Fernando Zunzunegui
Publicado en El Economista
La presente crisis económica comienza en julio de 2007. Es entonces cuando se manifiestan los efectos de la venta de productos derivados de hipotecas basura y su alcance para el sistema financiero global. Cambia el ciclo económico y las perspectivas sobre la evolución de los tipos de interés. Los bancos empiezan a ser conscientes de la necesidad de reforzar sus recursos propios y de cubrirse frente al impacto de la previsible bajada de los tipos sobres sus márgenes.
En España las finanzas están bancarizadas. La distribución de los productos financieros tiene lugar casi exclusivamente a través de las redes de sucursales de las entidades de crédito. Los clientes confían ciegamente en el gestor de su sucursal. Se sienten asesorados por profesionales de las finanzas. Aprovechando esta relación fiduciaria, muchas entidades colocaron a partir de 2007, entre su clientela minorista, participaciones preferentes y swaps, productos financieros complejos y de alto riesgo. Con las participaciones preferentes reforzaban sus recursos propios. Con los swaps, se cubrían frente a la bajada de tipos. Con estos productos trasladaban a los clientes los riesgos de la crisis.
Preferentes y swaps son productos peligrosos, pero con una peculiaridad, el peligro sólo se percibe cuando nos explota en la cara, como una tostadora que sale mal de la fábrica y en cualquier momento puede causar un accidente. Los clientes no eran conscientes del riesgo en el momento de la compra. Lo descubren cuando estalla el producto y se materializan las pérdidas. Esto ocurre en las preferentes, cuando el inversor pide el reembolso de sus ahorros. En ese momento descubre que en lugar de un producto de renta fija con un cupón seguro, lo que tiene es un producto perpetuo, sin liquidez y, en muchos casos, sin cupón. A su vez, en los swaps, vendidos como un seguro, el riesgo se percibe al querer cancelarlo y pedir el banco, en concepto de liquidación anticipada, cantidades astronómicas.
Los clientes se sienten engañados y tienen razones para ello. El banco de su confianza les ha colocado, sin saberlo, en una situación de riesgo que les está generando pérdidas muy elevadas. Reclaman al banco y al supervisor, sin ser reparados. Como última defensa les queda acudir a los tribunales. Lo hacen de la mejor manera posible, acudiendo a acciones colectivas que acumulan en un único procedimiento todas las demandas. Comparten abogado, procurador y peritos, y pueden probar con mayor claridad las malas prácticas bancarias. Tienen razón en el fondo y la forma les resulta conveniente. Los jueces comienzan darles la razón condenando a los bancos por falta de información. Admiten la acumulación, ya que la obligación de informar no depende del perfil del cliente. Todo cliente tiene derecho a saber lo que compra. Y si el banco no prueba que informó al cliente, debe responder. Es una responsabilidad profesional similar a la de los médicos. Deben informar al paciente del riesgo de la operación, incluso a aquellos pacientes que han visitado con frecuencia el hospital. Y responden cuando no han recogido el consentimiento informado antes de operar.
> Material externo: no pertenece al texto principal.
Definition chargeThrough (rec : ProviderRecord) (inv : Invoice) (method : PaymentMethod)
    (key : string) (amount attemptNumber : Z) (actor ip : string)
  : M (PaymentAttempt * option error) :=
  let* id := newID in
  let* at_ := unix in
  let attempt := mkPaymentAttempt id (i_TenantID inv) (i_AccountID inv) (i_ID inv) (pm_ID method)
    (pr_Name rec) key amount (i_Currency inv) PaymentPending "" "" "" attemptNumber at_ 0 in
  let audit := zeroAudit {{ ar_TenantID := i_TenantID inv; ar_Actor := actor;
    ar_Target := "invoice:" +:+ i_Number inv; ar_Provider := pr_Name rec; ar_IP := ip }} in
  let* inserted := insertAttempt attempt in
  match inserted with
  | Err e => ret (zeroPaymentAttempt, Some e)
  | Ok _ =>
      let* _ := WriteAudit (audit {{ ar_Action := ActionPaymentAttempted;
        ar_Detail := "amount_minor=" +:+ itoa amount +:+ " attempt=" +:+ itoa attemptNumber }}) in
      let* r := instance rec in
      match r with
      | Err e =>
          let* _ := completeAttempt attempt PaymentFailed "" "provider_unavailable" (error_text e) in
          ret (attempt, Some e)
      | Ok (p, _) =>
          if negb (Supports (pv_Capabilities p) (i_Currency inv)) then
            let detail := "This provider does not accept " +:+ i_Currency inv +:+ "." in
            let* _ := completeAttempt attempt PaymentFailed "" "currency_unsupported" detail in
            ret (attempt, Some (ErrValidation detail))
          else
            let* _ := providerTimeout in
            let* result := callCharge (pr_Name rec) p (chargeRequest inv method key amount) in
            match result with
            | Err e =>
                let* _ := completeAttempt attempt PaymentFailed "" "provider_error" (error_text e) in
                let* _ := recordProviderHealth rec HealthDegraded (error_text e) in
                let* _ := WriteAudit (audit {{ ar_Action := ActionPaymentFailed;
                  ar_Result := ResultFailure; ar_Detail := error_text e }}) in
                ret (attempt, Some (ErrUpstream (pr_Name rec) e))
            | Ok result =>
                let state := mapChargeState (cs_State result) in
                let attempt := attempt {{ pa_State := state; pa_ProviderRef := cs_Reference result;
                  pa_FailureCode := cs_FailureCode result;
                  pa_FailureMessage := cs_FailureMessage result }} in
                let* _ := completeAttempt attempt state (cs_Reference result)
                            (cs_FailureCode result) (cs_FailureMessage result) in
                let succeeded := state =s PaymentSucceeded in
                let* _ := WriteAudit (audit {{
                  ar_Action := (if succeeded then ActionPaymentSucceeded else ActionPaymentFailed);
                  ar_Result := (if succeeded then ResultSuccess else ResultFailure);
                  ar_Code := cs_FailureCode result;
                  ar_Detail := "amount_minor=" +:+ itoa amount }}) in
                let* _ := (if succeeded then recordProviderHealth rec HealthHealthy ""
                           else ret tt) in
                ret (attempt, None)
            end
      end
  end.

(** The walk over the enabled providers: [inl] when the function returns from
    inside the loop, [inr] with the last attempt and error after it. *)
Fixpoint chargeLoop (enabled : list ProviderRecord) (index : nat) (tenantID : string)
    (inv : Invoice) (methods : list PaymentMethod) (idempotencyKey : string)
    (amount attemptNumber : Z) (failoverAllowed : bool) (actor ip : string)
    (last : PaymentAttempt) (lastErr : option error)
  : M ((PaymentAttempt * option error) + (PaymentAttempt * option error)) :=
  match enabled with
  | [] => ret (inr (last, lastErr))
  | rec :: rest =>
      let method := pickMethod methods (pr_Name rec) in
      if pm_ID method =s "" then
        chargeLoop rest (S index) tenantID inv methods idempotencyKey amount attemptNumber
          failoverAllowed actor ip last lastErr
      else
        let key := match index with
                   | O => idempotencyKey
                   | S _ => idempotencyKey +:+ ":" +:+ pr_Name rec
                   end in
        let* r := chargeThrough rec inv method key amount attemptNumber actor ip in
        let '(attempt, err) := r in
        if match err with None => pa_State attempt =s PaymentSucceeded | Some _ => false end then
          let* paid := RecordPayment tenantID (i_ID inv) amount actor ip in
          ret (inl (attempt, match paid with Ok _ => None | Err e => Some e end))
        else if negb failoverAllowed then ret (inr (attempt, err))
        else
          chargeLoop rest (S index) tenantID inv methods idempotencyKey amount
            (attemptNumber +! 1) failoverAllowed actor ip attempt err
  end.

(** The walk and the notification that follows it when nothing settled. *)
Definition chargeAll (enabled : list ProviderRecord) (tenantID : string) (inv : Invoice)
    (methods : list PaymentMethod) (idempotencyKey : string) (amount : Z) (actor ip : string)
  : M (PaymentAttempt * option error) :=
  let* attemptNumber := nextAttemptNumber (i_ID inv) in
  let* mode := Setting SettingFailoverMode DefaultFailoverMode in
  let* r := chargeLoop enabled 0 tenantID inv methods idempotencyKey amount attemptNumber
              (negb (mode =s FailoverManual)) actor ip zeroPaymentAttempt None in
  match r with
  | inl out => ret out
  | inr out => let* _ := notify tenantID NotifyPaymentFailed in ret out
  end.

Definition failed (e : error) : M (PaymentAttempt * option error) :=
  ret (zeroPaymentAttempt, Some e).

Definition ChargeInvoice (tenantID invoiceID idempotencyKey actor ip : string)
  : M (PaymentAttempt * option error) :=
  if TrimSpace idempotencyKey =s "" then
    failed (ErrValidation "An idempotency key is required for a charge.")
  else
    let* prior := AttemptByKey idempotencyKey in
    match prior with
    | Ok prior =>
        if negb (pa_TenantID prior =s tenantID) then
          failed (ErrForbidden "That idempotency key belongs to another account.")
        else ret (prior, None)
    | Err e =>
        if negb (isNotFound e) then failed e
        else
          let* inv := GetInvoice tenantID invoiceID in
          match inv with
          | Err e => failed e
          | Ok inv =>
              let amount := BalanceDueMinor inv in
              if amount <=? 0 then failed (ErrValidation "That invoice has nothing left to pay.")
              else if i_State inv =s InvoiceDraft then
                failed (ErrValidation "A draft invoice cannot be charged; issue it first.")
              else
                let* methods := ListPaymentMethods tenantID in
                match methods with
                | Err e => failed e
                | Ok [] => failed (ErrValidation "No payment method is stored for this account.")
                | Ok methods =>
                    let* enabled := EnabledProviders in
                    match enabled with
                    | Err e => failed e
                    | Ok [] => failed ErrNoProvider
                    | Ok enabled =>
                        chargeAll enabled tenantID inv methods idempotencyKey amount actor ip
                    end
                end
          end
    end.

(** * Refunds *)

Definition RefundPayment (tenantID invoiceID : string) (amountMinor : Z)
    (reason actor ip : string) : M (Res Refund) :=
  let? inv := GetInvoice tenantID invoiceID in
  if (amountMinor <=? 0) || (i_PaidMinor inv <? amountMinor) then
    fail (ErrValidation "A refund cannot exceed what was actually paid.")
  else
    let? attempt := settledAttempt tenantID (i_ID inv) in
    let? p := ProviderInstance (pa_Provider attempt) in
    let* _ := providerTimeout in
    let req := mkRefundRequest ("refund:" +:+ pa_ID attempt +:+ ":" +:+ itoa amountMinor)
                 (pa_ProviderRef attempt) amountMinor (i_Currency inv) reason in
    let* _ := emit (FRefund (pa_Provider attempt) req) in
    let* result := ask (λ _ n, pv_Refund p n req) in
    match result with
    | Err e => fail (ErrUpstream (pa_Provider attempt) e)
    | Ok result =>
        let? note := IssueCreditNote tenantID (i_ID inv) amountMinor CreditRefund reason actor ip in
        let kind := if amountMinor =? i_TotalMinor inv then RefundFull else RefundPartial in
        let* id := newID in
        let* created := unix in
        let refund := mkRefund id tenantID (i_ID inv) (pa_ID attempt) (cn_ID note)
          (pa_Provider attempt) (rs_Reference result) amountMinor (i_Currency inv) kind
          (rs_State result) reason created 0 in
        let* refund := (if rs_State result =s "succeeded" then
                          let* done := unix in
                          ret (refund {{ rf_State := PaymentSucceeded; rf_CompletedAt := done }})
                        else ret refund) in
        let? _ := mapErr (λ e, ErrInternal e "Could not record the refund.")
                    (INSERT billing_refunds refund) in
        let* _ := WriteAudit (zeroAudit {{ ar_TenantID := tenantID; ar_Actor := actor;
          ar_Action := ActionRefundIssued; ar_Target := "invoice:" +:+ i_Number inv;
          ar_Provider := pa_Provider attempt; ar_IP := ip;
          ar_Detail := "amount_minor=" +:+ itoa amountMinor }}) in
        let* _ := notify tenantID NotifyRefundIssued in
        ok_ refund
    end.

Definition PaymentCSV (tenantID : string) : M (Res (list (list string))) :=
  let? attempts := ListAttempts tenantID 200 in
  ok_ (["attempted_at"; "provider"; "amount_minor"; "currency"; "state"; "failure_code";
        "invoice_id"] ::
       map (λ a, [timeText (pa_AttemptedAt a); pa_Provider a; itoa (pa_AmountMinor a);
                  pa_Currency a; pa_State a; pa_FailureCode a; pa_InvoiceID a]) attempts).

(** * Guarantees *)

Lemma guar_ListPaymentMethods {P} {HA : Accepts P} t : guar P (ListPaymentMethods t).
Proof. unfold ListPaymentMethods. guar_all. Qed.

Lemma guar_providerTimeout {P} {HA : Accepts P} : guar P providerTimeout.
Proof. unfold providerTimeout. guar_all. Qed.

Lemma guar_AttemptByKey {P} {HA : Accepts P} k : guar P (AttemptByKey k).
Proof. unfold AttemptByKey. guar_all. Qed.

Lemma guar_AttemptsForInvoice {P} {HA : Accepts P} t i : guar P (AttemptsForInvoice t i).
Proof. unfold AttemptsForInvoice. guar_all. Qed.

Lemma guar_settledAttempt {P} {HA : Accepts P} t i : guar P (settledAttempt t i).
Proof. unfold settledAttempt. guar_all. Qed.

Lemma guar_nextAttemptNumber {P} {HA : Accepts P} i : guar P (nextAttemptNumber i).
Proof. unfold nextAttemptNumber. guar_all. Qed.

Lemma guar_completeAttempt {P} {HA : Accepts P} a s r c m : guar P (completeAttempt a s r c m).
Proof.
  unfold completeAttempt. apply (guar_bind _); [guar_all|]. intros now.
  apply (guar_bind _); [|intros; guar_all]. apply acc_attempt. intros v _. reflexivity.
Qed.

#[global] Hint Resolve guar_ListPaymentMethods guar_providerTimeout guar_AttemptByKey
  guar_AttemptsForInvoice guar_settledAttempt guar_nextAttemptNumber
  guar_completeAttempt : okdb.

Lemma guar_AddPaymentMethod {P} {HA : Accepts P} t p k h a ip : guar P (AddPaymentMethod t p k h a ip).
Proof. unfold AddPaymentMethod. guar_all. Qed.

Lemma guar_RemovePaymentMethod {P} {HA : Accepts P} t m a ip : guar P (RemovePaymentMethod t m a ip).
Proof. unfold RemovePaymentMethod. guar_all. Qed.

#[global] Hint Resolve guar_AddPaymentMethod guar_RemovePaymentMethod : okdb.

(** What an operation that may charge a card needs of a protocol: that it admits
    one charge through one provider. *)
Class Charging (P : Protocol) := {
  charging_accepts :: Accepts P;
  charging_through : ∀ r i m k x n a ip, guar P (chargeThrough r i m k x n a ip) }.

#[global] Hint Extern 0 (Charging _) => typeclasses eauto : okdb.
#[global] Hint Resolve charging_through : okdb.

#[global] Instance charging_billing : Charging billing.
Proof.
  split; [typeclasses eauto|]. intros.
  unfold chargeThrough, insertAttempt, callCharge. guar_all; apply guar_emit_billing.
Qed.

Lemma guar_chargeLoop {P} {HA : Charging P} l j t i m k x n f a ip la le :
  guar P (chargeLoop l j t i m k x n f a ip la le).
Proof. revert j n la le. induction l as [|r l IH]; intros j n la le; simpl; guar_all; apply IH. Qed.
#[global] Hint Resolve guar_chargeLoop : okdb.

Lemma guar_chargeAll {P} {HA : Charging P} l t i m k x a ip : guar P (chargeAll l t i m k x a ip).
Proof. unfold chargeAll. guar_all. Qed.
#[global] Hint Resolve guar_chargeAll : okdb.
Pero la banca reacciona. Si no hay razones de fondo, entonces ¿por qué no cambiar las reglas del juego a mitad de partido? Con esta nueva estrategia, se oponen de forma sistemática a la acumulación de acciones con el fin de parar las demandas colectivas. Poco les importa que el Tribunal Supremo tenga una jurisprudencia consolidada favorable a la acumulación de acciones en demandas colectivas.
Despreciando estos argumentos, alguna Audiencia Provincial ha estimado la pretensión bancaria de no aceptar la acumulación de acciones provocando la indefensión de inversores que habían logrado la condena al banco en primera instancia. No hay en estos casos pronunciamiento alguno sobre el fondo del asunto. Nada se razona sobre el incumplimiento de la obligación de informar de los riesgos de los productos colocados. Es una resolución extravagante que no se entiende. Tira del mantel y pretende que la comida se sirva en mesas individuales. ¿Cómo es posible que en los postres se nos pida que volvamos a sentarnos a comer en mesas separadas?, se preguntan los clientes afectados.
Pero lo peor es el momento en el que llega esta sentencia. Estamos en una crisis en la que los propios bancos reconocen sus excesos. Y los clientes confían en la Justicia como último recurso para obtener una reparación. Sin embargo, resolviendo en contra de la unión de los inversores minoristas, se les niega el derecho a una tutela judicial efectiva. Hay que tener en cuenta que las demandas colectivas constituyen la única opción para acceder a los tribunales con igualdad de armas. Privarles de este acceso a la Justicia es empujar a la desesperación a miles inversores que se siente engañados por las malas prácticas bancarias.